Figura 3. Componentes e funções da defesa adquirida. O mecanismo efetor dos linfócitos B é a secreção de anticorpos enquanto a resposta T é ativar macrófagos quando o patógeno for extracelular. Para patógenos intracelulares a resposta T é do tipo citotóxica, que vai induzir células infectadas a entrarem em apoptose, destruindo o patógeno.
Características da resposta adquirida
Os linfócitos B e linfócitos T são selecionados quando entram em contato com um antígeno específico e sempre responderão aquele antígeno. Isso difere da resposta inata que é capaz de responder ao contato com patógeno a um padrão pré determinado de receptores que não são específicos. Os linfócitos B e T são capazes de responder a uma maior diversidade de antígenos, graças a recombinação gênica na produção de seus receptores BCR e TCR, respectivamente. As células que reconhecem antígenos específicos geram células de memória capazes de responder rapidamente ao segundo contato com o antígeno específico. Ao entrar em contato com o antígeno específico as células de memória expandem produzindo clones capazes de defender o organismo. Estes linfócitos geram, portanto, uma resposta ótima especializada contra diferentes agentes infecciosos. Ao resolver a infecção o sistema entra em contração e homeostasia que permite respostas controladas em função da presença de antígenos. E, finalmente, a resposta adquirida não apresenta reatividade contra os próprios antígenos, prevenindo danos aos hospedeiros durante uma infecção. A reação contra antígenos próprios, isto é, padrões de moléculas produzidas por um organismo, caracteriza as doenças auto-imunes.

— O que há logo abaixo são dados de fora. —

(* ===== verification/Services.v ===== *)
(** * Managed services (service.go, pkg/mesh/account.go, pkg/mesh/services.go)

    The account and service files, the commands that register, list and remove a
    service, and the --account flag of the other commands (main.go).  The
    Lighthouse client is a third-party library, a record of functions here; the
    clock, the environment and whether a file could be written are arguments.
    What a failed [json.Unmarshal] leaves in a map of services is an argument
    too ([left]).  Times are instants, printed in UTC as the commands make them. *)

From S2P Require Import Prelude GoStrings GoNet GoCrypto GoTime GoJson GoMaps GoTimeJson Derive NodeConfig Atomic.
Local Open Scope wgmesh_scope.

(** ** Errors and files *)

(** An error of the operating system, or one made with [fmt.Errorf]. *)
Inductive error := PathError (notExist : bool) | Errorf (msg : string).

(** [os.IsNotExist] does not look inside an error made with [fmt.Errorf]. *)
Definition IsNotExist (e : error) : bool := match e with PathError b => b | Errorf _ => false end.

(** What [os.ReadFile] finds. *)
Inductive file := Missing | Unreadable | Content (data : string).

Definition ReadFile (f : file) : string + error :=
  match f with Content data => inl data | Missing => inr (PathError true) | Unreadable => inr (PathError false) end.

(** ** The account file *)

Record AccountConfig := { APIKey : string; LighthouseURL : string }.
Definition no_account : AccountConfig := {| APIKey := ""; LighthouseURL := "" |}.

Definition account_json (a : AccountConfig) : json :=
  JObj ([("api_key"%string, JStr (APIKey a))] ++ omit_str "lighthouse_url" (LighthouseURL a)).

Definition dec_account (v : json) : option AccountConfig :=
  match v with
  | JObj ms => k ← str_field "api_key" ms; u ← str_field "lighthouse_url" ms; Some {| APIKey := k; LighthouseURL := u |}
  | JNull => Some no_account
  | _ => None
  end.

(** A member of the wrong type is skipped, and the error reported at the end. *)
Definition left_str (name : string) (ms : list (string * json)) : string :=
  foldl (fun acc kv => if key_match name kv.1 then match kv.2 with JStr s => s | _ => acc end else acc) EmptyString ms.
Definition account_left (data : string) : AccountConfig :=
  match parse data with
  | Some (JObj ms) => {| APIKey := left_str "api_key" ms; LighthouseURL := left_str "lighthouse_url" ms |}
  | _ => no_account
  end.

Um precursor linfocítico se divide e gerando células que produzem um receptor diferenciado capaz de responder a um único antígeno. O processo de seleção clonal para resposta específicas é feito com linfócitos maduros que possuem receptores diferentes para muitos antígenos antes do primeiro contato (Figura 4).
Figura 4. Seleção clonal. Um precursor linfocítico gera células que expressam diferentes receptores antígenos-específicos. Ao entrar em contato com um antígeno com alta afinidade pelo receptor a célula B passa a secretar anticorpos específicos ao antígeno do primeiro contato usado na seleção.
Após o primeiro contato são produzidos clones de linfócitos com receptores específicos que são capazes de reconhecer antígenos com alta afinidade. A somatória das ligações moleculares da interação antígeno-receptor é que caracteriza a especificidade. A baixa afinidade não desencadeia expansão clonal. Após a seleção e expansão clonal de um linfócito B ele passa a secretar anticorpos idênticos ao BCR, isto é, capazes de reconhecer o antígeno que inicialmente se ligou ao BCR. Os anticorpos secretados não possuem o domínio transmembrana do BCR.
A Figura 5 ilustra a resposta de linfócitos B para dois antígenos em momentos diferentes destacando que um segundo contato o nível plasmático de anticorpos é maior do que aquele detectado após a primeira exposição ao antígeno. Isto é possível graças a manutenção das células de memória e a produção e secreção basal de anticorpos após finalização da resposta inicial. A presença de células de memória também possibilita uma rápida expansão clonal que vai amplificar a produção e secreção de anticorpos com maior velocidade. Este aumento de linfócitos pode ser observado através da contagem de células no sangue durante uma infecção e sua retração após controle da infecção.
O mesmo acontece com as células T a partir da geração de uma população de células virgens maduras onde cada célula possui um receptor TCR específico para um antígeno. O contato com um antígeno com alta afinidade desencadeará a seleção e posterior expansão clonal. Os linfócitos T não secretam estas moléculas, mas as mantém em sua membrana. para reconhecimento de antígenos que podem ser apresentados por uma APC ou por células somáticas constitutivas do organismo.
Figura 5. Nível de anticorpos no soro após primeira e segunda exposição a antígenos específicos. Note que a resposta secundária ao antígeno A eleva substancialmente o nível de anticorpos no soro.